Printf function, its usage is basically similar to printf in c language. It can format strings. When output is complicated, printf is easier to use and the code is easier to understand.

Awk programming

Variables and assignments

In addition to awk's built-in variables, awk can also customize variables.

The number of accounts in /etc/passwd is counted below.

Awk'{count++;print $0;} END{print "user count is ", count}' /etc/passwd

Root:x:0:0:root:/root:/bin/bash

......

User count is40

Count is a custom variable. The previous action{} has only one print.
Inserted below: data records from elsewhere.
(** C20: truncation frees exactly the blocks of the file.  [itrunc] of a well-formed
    file frees every block the file has, direct, indirect and the indirect
    block itself, without panicking for a double free, and no other
    block; the file is then an empty well-formed file, on the disk too, and
    every other file keeps its contents and its inode. *)
Theorem itrunc_frees {S} `{!BlockCache S} W (f : fs S) ip i V bs :
  layout W -> open_file W f ip i V bs -> Z.of_nat (nbitmap W + length bs) + 3 < w_nlog W ->
  exists i' V' bs' f', itrunc ip f = Ret () f' /\ open_file W f' ip i' V' bs' /\ isize i' = 0 /\ iaddrs i' = replicate 8 0 /\
    (forall x, 0 <= x < sb_size (w_sb W) -> is_free W V' x = true <-> is_free W V x = true \/ owned V i x) /\
    (forall j, file_inv W V j -> disjoint_files V i j -> file_inv W V' j /\ contents V' j = contents V j).
Proof.
  intros LY [Hi Hsb T D Inv] Hlog. pose proof Inv as [Fo Hs Hsol Hty Hin Hod].
  destruct (direct_run LY 7 f ip V i V bs bs 0) as (l1 & V1 & bs1 & E1 & T1 & Fr1 & Hb1); try done.
  { unfold cleared. simpl. by rewrite drop_0, set_iaddrs_id. }
  { split; [done..|]. intros x Hx. split; [auto|]. intros [?|(k & _ & Hk & _)]; [done|lia]. }
  { intros y Hy. by right. }
  set (f1 := upd_file f ip (cleared 7 i) l1) in *.
  destruct (indirect_part_run LY f1 ip V i V1 bs bs1) as (l2 & V2 & bs2 & E2 & T2 & Fr2 & Hb2); try done; [by apply (upd_file_lookup f ip i)|].
  set (i' := set_isize 0 (cleared 8 i)). set (f2 := upd_file f ip i' l2).
  assert (updi ip (set_isize 0) (upd_file f1 ip (cleared 8 i) l2) = f2) as Eu.
  { unfold updi. rewrite (alter_set _ ip (cleared 8 i)) by (by apply (upd_file_lookup f1 ip (cleared 7 i)), (upd_file_lookup f ip i)).
    unfold f2, f1, upd_file, set_icache. simpl. by rewrite !list_insert_insert_eq. }
  pose proof (bitmaps_length LY bs bs2 (txn_nodup _ _ _ _ _ T2) Hb2) as Hlen.
  destruct (iupdate_run LY f2 ip i' V2 bs2) as (l3 & E3 & T3); [by apply (upd_file_lookup f ip i)|done|done|apply Fo|done|lia|].
  pose proof (updates_truncated LY V i V2 Inv D Fr2) as Hup. cbv zeta in Hup. fold i' in Hup. change (inode_block W i') with (inode_block W i) in T3. change (inum i') with (inum i) in T3.
  eexists i', _, _, (set_flog l3 f2). split; [|split; [split; [by apply (upd_file_lookup f ip i)|exact Hsb|exact T3|apply Hup|apply Hup]|]].
  - change (itrunc ip) with (for_each (seq 0 7) (direct_body ip) ;;; indirect_part ip ;;; modify (updi ip (set_isize 0)) ;;; iupdate ip : M (fs S) ()).
    rewrite (bind_ret _ _ _ _ _ E1), (bind_ret _ _ _ _ _ E2), bind_modify, Eu. exact E3.
  - split; [done|]. split; [unfold i', cleared; cbn [iaddrs set_iaddrs set_isize]; by rewrite drop_ge, app_nil_r by (rewrite (fo_len _ _ _ Fo); lia)|].
    split; [|intros j Ij Hd; destruct (updates_others LY V i _ i' j Inv Hup Ij Hd) as (? & ? & _); done].
    intros x Hx. destruct (iblock_range LY (inum i) Hin) as (_ & _ & Hr & Hnb).
    unfold is_free at 1. rewrite disk_upd_ne by (intros E; apply Hnb; exists x; exact (conj Hx (eq_sym E))). fold (is_free W V2 x).
    rewrite (fr_free _ _ _ _ _ Fr2 x Hx). apply or_iff_compat_l. unfold owned. split; intros (k & Hk); exists k; tauto.
Qed.

(** A file of four bytes, then truncated. *)
Lemma itrunc_frees_witness :
  exists f f', writei (BlockCache0 := bio_cache 7) (fun _ => mkDev None None) 0 [1; 2; 3; 4] 0 4 (mkfs_fs false) = Ret 4 f /\
    itrunc (BlockCache0 := bio_cache 7) 0 f = Ret () f'.
Proof.
  pose proof (mkfs_open false) as [Hi Hsb T D Inv].
  destruct (writei_run (BlockCache0 := bio_cache 7) (mkfs_layout false) (fun _ => mkDev None None) (mkfs_fs false) 0 (demo_inode false) (mkfs_disk false) [] 0 [1; 2; 3; 4]
    Hi Hsb T D Inv) as (i' & V' & bs' & l' & E & T' & U & _ & _ & Hl).
  - discriminate.
  - split; reflexivity || discriminate.
  - vm_compute. discriminate.
  - apply (avail_le _ _ 20); [vm_compute; lia|exact (mkfs_avail false)].
  - vm_compute. discriminate.
  - destruct (itrunc_frees (BlockCache0 := bio_cache 7) (mkfs_world false) (upd_file (mkfs_fs false) 0 i' l') 0 i' V' bs' (mkfs_layout false))
      as (i2 & V2 & bs2 & f' & E' & _).
    + split; [reflexivity|reflexivity|exact T'|apply U|apply U].
    + assert (nbitmap (mkfs_world false) = 1%nat) as Hn by reflexivity. assert (w_nlog (mkfs_world false) = 30) as Hw by reflexivity.
      assert (turns 0 (Z.of_nat (length [1; 2; 3; 4])) = 1) as Ht by reflexivity. rewrite Hn, Hw. rewrite Hn, Ht in Hl. simpl in Hl. lia.
    + exists (upd_file (mkfs_fs false) 0 i' l'), f'. split; [exact E|exact E'].
Defined.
In fact, print is just a statement, and action{} can have multiple statements separated by ;

There is no initialized count here, although the default is 0, but the proper practice is to initialize to 0:

awk'BEGIN {count=0;print "[start]user count is ", count} {count=count+1;print $0;} END{print "[end]user count is ", count}' /etc/passwd

[start]user count is 0

Root:x:0:0:root:/root:/bin/bash

...

[end]user count is 40

Count the number of bytes occupied by files in a folder

Ls -l |awk'BEGIN {size=0;} {size=size+$5;} END{print "[end]size is ", size}'

[end]size is8657198

If displayed in M:

Ls -l |awk'BEGIN {size=0;} {size=size+$5;} END{print "[end]size is ", size/1024/1024,"M"}'

[end]size is8.25889M

Note that the statistics do not include subdirectories of the folder.

Conditional statements

The conditional statements in awk are borrowed from the C language, as explained below:

If(expression){

Statement

Statement

......

}

If(expression){

Statement

}else{

Statement2;

}

If(expression){

Statement1;

}elseif(expression1){

Statement2;

}else{

Statement3;

}

Count the number of bytes occupied by files in a folder, and filter files of 4096 size (usually folders):

Ls -l |awk'BEGIN {size=0;print "[start]size is ", size} {if($5!=4096){size=size+$5;}} END{print "[end]size is ", Size/1024/1024,"M"}'

[end]size is8.22339M

loop statement

The loop statements in awk are also borrowed from the C language. They support while, do/while, for, break, and continue. The semantics of these keywords are exactly the same as those in C.

Array

Because the subscripts of arrays in awk can be numbers and letters, the subscripts of an array are often referred to as keys. Both the value and the keyword are stored in a separate table for the key/value application hash. Since hashes are not stored sequentially, you will find that when displaying array contents, they are not displayed in the order you expect. Arrays, like variables, are created automatically when they are used. Awk also automatically determines whether it stores numbers or strings. In general, arrays in awk are used to collect information from records, which can be used to calculate sums, count words, and how many times the tracking template is matched.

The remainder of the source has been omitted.